En el debate sobre la tauromaquia, muchas veces se olvida un hecho crucial: sigue siendo uno de los espectáculos que mayor interés despierta y, después del fútbol, es el que más público congrega en España. Esta realidad demuestra no solo el arraigo social de esta tradición, sino también su impacto económico directo. Más allá de la controversia, es un negocio cultural de gran rentabilidad, que mueve masas, genera empleo y mantiene viva una parte esencial de nuestra identidad cultural y tradición.
Las plazas de toros que cada temporada se llenan de aficionados y turistas nacionales e internacionales, como las de Madrid o Sevilla, generan ingresos no solo por la venta de entradas, sino también por el consumo en restaurantes, hoteles, comercios y transportes. Una cadena de valor que sostiene miles de empleos directos e indirectos, desde los ganaderos hasta los mozos de espadas, pasando por artesanos, sastres y empleados de las plazas.
Además, la tauromaquia no solo es una actividad económica rentable, sino que también es un pilar del patrimonio cultural español. La demanda constante por parte del público evidencia que no se trata de un espectáculo en decadencia, sino de una manifestación artística viva, con capacidad de emocionar y movilizar a millones de personas.
Frente a este impacto, sectores de la izquierda política han intentado imponer su rechazo, utilizando el argumento del maltrato animal como bandera. Sin embargo, no es coherente ni proporcional, ya que ese supuesto interés por los animales rara vez se aplica con el mismo énfasis en otros ámbitos donde el sufrimiento es mayor y más sistemático. En realidad, el rechazo a los toros responde muchas veces a una voluntad ideológica: borrar un símbolo cultural español que no encaja con su visión de país. Pero la tauromaquia es parte del ADN cultural de España, y ha sido exportada con orgullo a países como México, Colombia, Francia o Perú.

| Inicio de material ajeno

(** Obfuscating a group datagram yields another with the same session id,
    security flags and ciphertext, and doing it again restores it. *)
Lemma obfuscate_restores `{!AeadStream A} sid sf src cnt g ct op :
  in_u 16 sid → is_byte sf → in_u 64 src → in_u 32 cnt → in_u 16 g → MIC_LEN ≤ zlen ct →
  let d := encode (group_header sid sf src cnt g) ++ ct in
  ∃ src' cnt' g', in_u 64 src' ∧ in_u 32 cnt' ∧ in_u 16 g' ∧
    let d' := encode (group_header sid sf src' cnt' g') ++ ct in
    obfuscate_header d op = Ok (d', true) ∧ deobfuscate_header d' op = Ok (Some d).
Proof.
  intros Hsid Hsf Hsrc Hcnt Hg Hct d.
  set (p := [6] ++ le_bytes 2 sid ++ [sf]). set (r := le_bytes 4 cnt ++ le_bytes 8 src ++ le_bytes 2 g).
  assert (Hp : zlen p = 4) by (unfold p; by rewrite !zlen_app, zlen_le_bytes).
  assert (Hr : zlen r = 14) by (unfold r; by rewrite !zlen_app, !zlen_le_bytes).
  assert (Hrb : bytes_ok r) by (unfold r; rewrite !Forall_app; split_and!; apply le_bytes_ok).
  assert (Hd : d = p ++ r ++ ct) by (unfold d; by rewrite group_header_bytes, <- app_assoc).
  set (key := derive_privacy_key op). set (nonce := privacy_nonce (le_val (zslice 1 3 p)) (zslice (zlen ct - MIC_LEN) (zlen ct) ct)).
  destruct (privacy_crypt_run key nonce r) as (c1 & Hc1 & Hrun1 & Hl1 & Hb1); [rewrite Hr; by vm_compute|done|].
  assert (Hl14 : zlen (zslice 0 (zlen r) c1) = 14) by (by rewrite Hl1).
  destruct (region_header sid sf (zslice 0 (zlen r) c1)) as (cnt' & src' & g' & Hcnt' & Hsrc' & Hg' & He'); [done|done|].
  fold p in He'. exists src', cnt', g'. do 3 (split; [done|]).
  destruct (privacy_crypt_run key nonce (zslice 0 (zlen r) c1)) as (c2 & Hc2 & Hrun2 & _ & _); [rewrite Hl14; by vm_compute|done|].
  split.
  - unfold obfuscate_header. rewrite Hd.
    rewrite (crypt_header_at (group_header sid sf src cnt g)); [|by apply wf_group_header|by rewrite group_header_bytes|done..].
    fold key nonce. rewrite Hrun1. cbn [res_bind]. by rewrite <- He', <- app_assoc.
  - unfold deobfuscate_header. rewrite <- He', <- app_assoc.
    rewrite (crypt_header_at (group_header sid sf src' cnt' g')); [|by apply wf_group_header|done..].
    fold key nonce. rewrite Hrun2. cbn [res_bind]. rewrite Hl1.
    rewrite (aead_symmetric key nonce r c1 c2 Hc1 Hc2). by rewrite Hd.
Qed.
Section one.
Context `{!AeadStream A} `{!HkdfLaws}.
Context (deps : GroupRxDeps) (guard : GroupReplayGuard) (pre post : list GroupKeySet) (ks : GroupKeySet)
  (f : FabricEntry) (src cnt exch grp cl cmd : Z) (fields : option (Tag * list tree)) (payload : bytes).
Notation op := (operational_key f ks).
Notation sid := (derive_group_session_id op).

(** The device holds the group's key in [ks], maps the group to it, has members
    in the group, and has not seen the counter; the command fits a message. *)
Record listening : Prop := {
  li_keys : gk_keysets (gd_keys deps) = pre ++ ks :: post;
  li_not_ipk : ks_id ks ≠ IPK_KEY_SET_ID;
  li_fabric : find_fabric (ks_fabric ks) (gd_fabrics deps) = Some f;
  li_first : Forall (λ k, candidate (gd_fabrics deps) sid k = false) pre;
  li_mapped : (grp, ks_id ks) ∈ map_entries_for (ks_fabric ks) (gd_keys deps);
  li_member : endpoints_for (ks_fabric ks) grp (gd_membership deps) ≠ [];
  li_new : snd (guard_accept (ks_fabric ks) src cnt guard) = true;
  li_src : in_u 64 src;
  li_cnt : in_u 32 cnt;
  li_exch : in_u 16 exch;
  li_grp : in_u 16 grp;
  li_cl : in_u 32 cl;
  li_cmd : in_u 32 cmd;
  li_fields : struct_ok fields;
  li_payload : encode_group_invoke_request cl cmd (struct_raw fields) = Ok payload;
  li_fits : zlen payload ≤ 65000
}.
Context (Hli : listening).

Definition sent_opened : Opened := {|
  ok_fabric := ks_fabric ks; ok_keyset := ks_id ks; ok_source := src; ok_group := grp; ok_counter := cnt;
  ok_proto := group_proto exch; ok_payload := payload
|}.

Definition sent_batch : GroupInvokeBatch := {|
  gb_fabric := ks_fabric ks; gb_group := grp; gb_source := src;
  gb_endpoints := endpoints_for (ks_fabric ks) grp (gd_membership deps);
  gb_invokes := [ {| gi_cluster := cl; gi_command := cmd; gi_fields := default [] (anon_raw fields) |} ]
|}.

Un caso reciente en Benalmádena ilustra este clima de intolerancia que desde la izquierda se viene sembrando en la sociedad desde hace años. Una concejal del Partido Popular fue objeto de un auténtico escarnio en redes sociales tras compartir una foto asistiendo a una corrida de toros. Por el simple hecho de ejercer su libertad individual y defender una tradición cultural legal y legítima, recibió ataques personales, insultos y descalificaciones, llegándose a exigir su dimisión. Esto es un reflejo de la deriva ideológica totalitaria de quienes no aceptan que haya otras formas de entender nuestra cultura, nuestras tradiciones y nuestra identidad.
Y mientras se demoniza a quienes apoyan la tauromaquia, una instalación con enorme valor potencial cultural y económico, como la plaza de toros de Benalmádena, permanece cerrada desde 2011. Se trata de un espacio que no sólo se está desaprovechando sino que se deteriora cada año sin que los poderes públicos hagan nada para remediarlo. Esta plaza podría ser un polo de atracción turística si se recuperara como lugar para ofrecer espectáculos taurinos, exhibiciones ecuestres como los concursos de enganches, conciertos, y todo tipo de eventos culturales. En una zona tan turística como la Costa del Sol, no tiene sentido mantener en ruinas una instalación que podría dinamizar la vida social y económica del municipio.
El Grupo Municipal Vox llevó recientemente a pleno una iniciativa para rehabilitar y poner en valor esta plaza. Sin embargo, el equipo de gobierno optó por “dejarla sobre la mesa”, eludiendo el voto y, con ello, la responsabilidad política. El Partido Popular, como en tantos otros asuntos, se ha puesto de perfil no defendiendo con claridad nuestra cultura y tradiciones, y dejando la lucha ideológica en manos del PSOE. Ésta no es forma de combatir a la izquierda, como el PP pretende vender a sus votantes, a los que intenta convencer con palabras y declaraciones de intenciones, mientras pacta con el PSOE toda la agenda ideológica woke. Al final, PP y PSOE se diferencian en su discurso pero no en sus políticas. En la práctica, son lo mismo.
Recuperar la tauromaquia no significa imponer nada, sino ofrecer libertad: que quien quiera disfrutar de estos espectáculos pueda hacerlo, y que los espacios culturales no se abandonen por prejuicios ideológicos. Es apostar por la tradición, el empleo, el turismo y la cultura. Y defender el derecho a no ser señalado por participar de una tradición legal que forma parte del alma de España y que en municipios como Benalmádena, puede ser también una oportunidad para revitalizar su oferta de ocio y recuperar una parte de su historia. Prohibirla o censurarla no es progresismo: es intolerancia.